====== DATA

(** The anatomy of a run that found its configuration: the events of
    step A, then of step B, then of step C, and the first error ends the
    run. *)
Lemma reindex_anatomy w force ef graph s o c s' r :
  ctx_obj s = Some o -> o !! lit "config" = Some c ->
  reindex w force ef graph s = (s', r) ->
  let d := heap (with_profile c s) !!! c in
  exists lA lB lC sA rA,
    trace s' = trace s ++ lA ++ lB ++ lC
    /\ Forall (belongs graph d StepA) lA
    /\ Forall (belongs graph d StepB) lB
    /\ Forall (belongs graph d StepC) lC
    /\ reindex_ef w (ef || force) graph c (with_profile c s) = (sA, rA)
    /\ new_events s sA = lA
    /\ heap sA = heap (with_profile c s)
    /\ match rA with
       | Raise e => s' = sA /\ r = Raise e /\ lB = [] /\ lC = []
       | Ok _ =>
           exists sB rB,
             reindex_labels_ef w (ef || force) graph c sA = (sB, rB)
             /\ new_events sA sB = lB
             /\ match rB with
                | Raise e => s' = sB /\ r = Raise e /\ lC = []
                | Ok _ =>
                    reindex_node2type w force graph c sB = (s', r)
                    /\ new_events sB s' = lC
                end
       end.
Proof.
  intros Ho Hc Hrun d.
  destruct (reindex_run_inv _ _ _ _ _ _ _ _ _ Ho Hc Hrun)
    as (sA & rA & HA & Hrest).
  pose proof (with_profile_trace c s) as Ht.
  set (s0 := with_profile c s) in *.
  destruct (reindex_ef_footprint _ _ _ _ _ _ _ HA)
    as (lA & HtA & HlA & HhA & _).
  assert (HnA : new_events s sA = lA).
  { apply new_events_app. by rewrite HtA, Ht. }
  destruct rA as [[]|e].
  2:{ destruct Hrest as [-> ->]. exists lA, [], [], sA, (Raise e).
      rewrite !app_nil_r. split; [by rewrite HtA, Ht|]. split; [done|].
      do 2 (split; [by apply Forall_nil|]). done. }
  destruct Hrest as (sB & rB & HB & Hrest).
  destruct (reindex_labels_ef_footprint _ _ _ _ _ _ _ HB)
    as (lB & HtB & HlB & HhB & _).
  rewrite HhA in HlB.
  assert (HnB : new_events sA sB = lB) by by apply new_events_app.
  destruct rB as [[]|e].
  2:{ destruct Hrest as [-> ->]. exists lA, lB, [], sA, (Ok tt).
      rewrite !app_nil_r. split.
      { by rewrite HtB, HtA, Ht, <- app_assoc. }
      do 2 (split; [done|]). split; [by apply Forall_nil|].
      do 3 (split; [done|]). exists sB, (Raise e). done. }
  destruct (reindex_node2type_footprint _ _ _ _ _ _ _ Hrest)
    as (lC & HtC & HlC & _).
  rewrite HhB, HhA in HlC.
  exists lA, lB, lC, sA, (Ok tt). split.
  { by rewrite HtC, HtB, HtA, Ht, <- !app_assoc. }
  do 6 (split; [done|]).
  exists sB, (Ok tt). do 2 (split; [done|]).
  split; [done|]. by apply new_events_app.
Qed.

(** What [graph_cli_group] leaves behind. *)
Lemma graph_cli_group_inv w config_file profile s sg r :
  graph_cli_group w config_file profile s = (sg, r) ->
  trace sg = trace s ++ [EConfigRead config_file]
  /\ fs sg = fs s
  /\ (r = Ok tt ->
      exists d0 o l,
        config_read w config_file DEFAULT_CONFIG (fs s) = inr d0
        /\ ctx_obj sg = Some o /\ o !! lit "config" = Some l
        /\ heap sg !!! l =
             match profile with
             | Some v => <[lit "profile" := PStr v]> d0
             | None => d0
             end).
Proof.
  unfold graph_cli_group, bind, ensure_object, config_read_call,
    dict_contains, ctx_obj_set, dict_set, raise, ret.
  destruct s as [f h [o|] tr]; simpl;
    (destruct (config_read w config_file DEFAULT_CONFIG f) as [e|d0];
     simpl; [by intros [= <- <-]|]);
    rewrite lookup_total_insert_eq;
    (destruct (d0 !! lit "graph"); simpl; [|by intros [= <- <-]]);
    destruct profile as [v|]; intros [= <- <-]; simpl;
    do 2 (split; [done|]); intros _;
    eexists d0, _, _; (split; [done|]); (split; [done|]);
    rewrite lookup_insert_eq; (split; [done|]);
    by rewrite ?lookup_total_insert_eq.
Qed.


(** ** The events of a run, step by step *)

Set Warnings "-clear-no-such-hyp".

============

**TASK TO CARRY OUT:** Taking the line with "let d := heap (with_profile c s) !!! c in" as the first and the line with "Raise e /\ lB" as the last, retype that stretch of the data above exactly, with no other lines.

**ANSWER FOR THIS EXERCISE:**
  let d := heap (with_profile c s) !!! c in
  exists lA lB lC sA rA,
    trace s' = trace s ++ lA ++ lB ++ lC
    /\ Forall (belongs graph d StepA) lA
    /\ Forall (belongs graph d StepB) lB
    /\ Forall (belongs graph d StepC) lC
    /\ reindex_ef w (ef || force) graph c (with_profile c s) = (sA, rA)
    /\ new_events s sA = lA
    /\ heap sA = heap (with_profile c s)
    /\ match rA with
       | Raise e => s' = sA /\ r = Raise e /\ lB = [] /\ lC = []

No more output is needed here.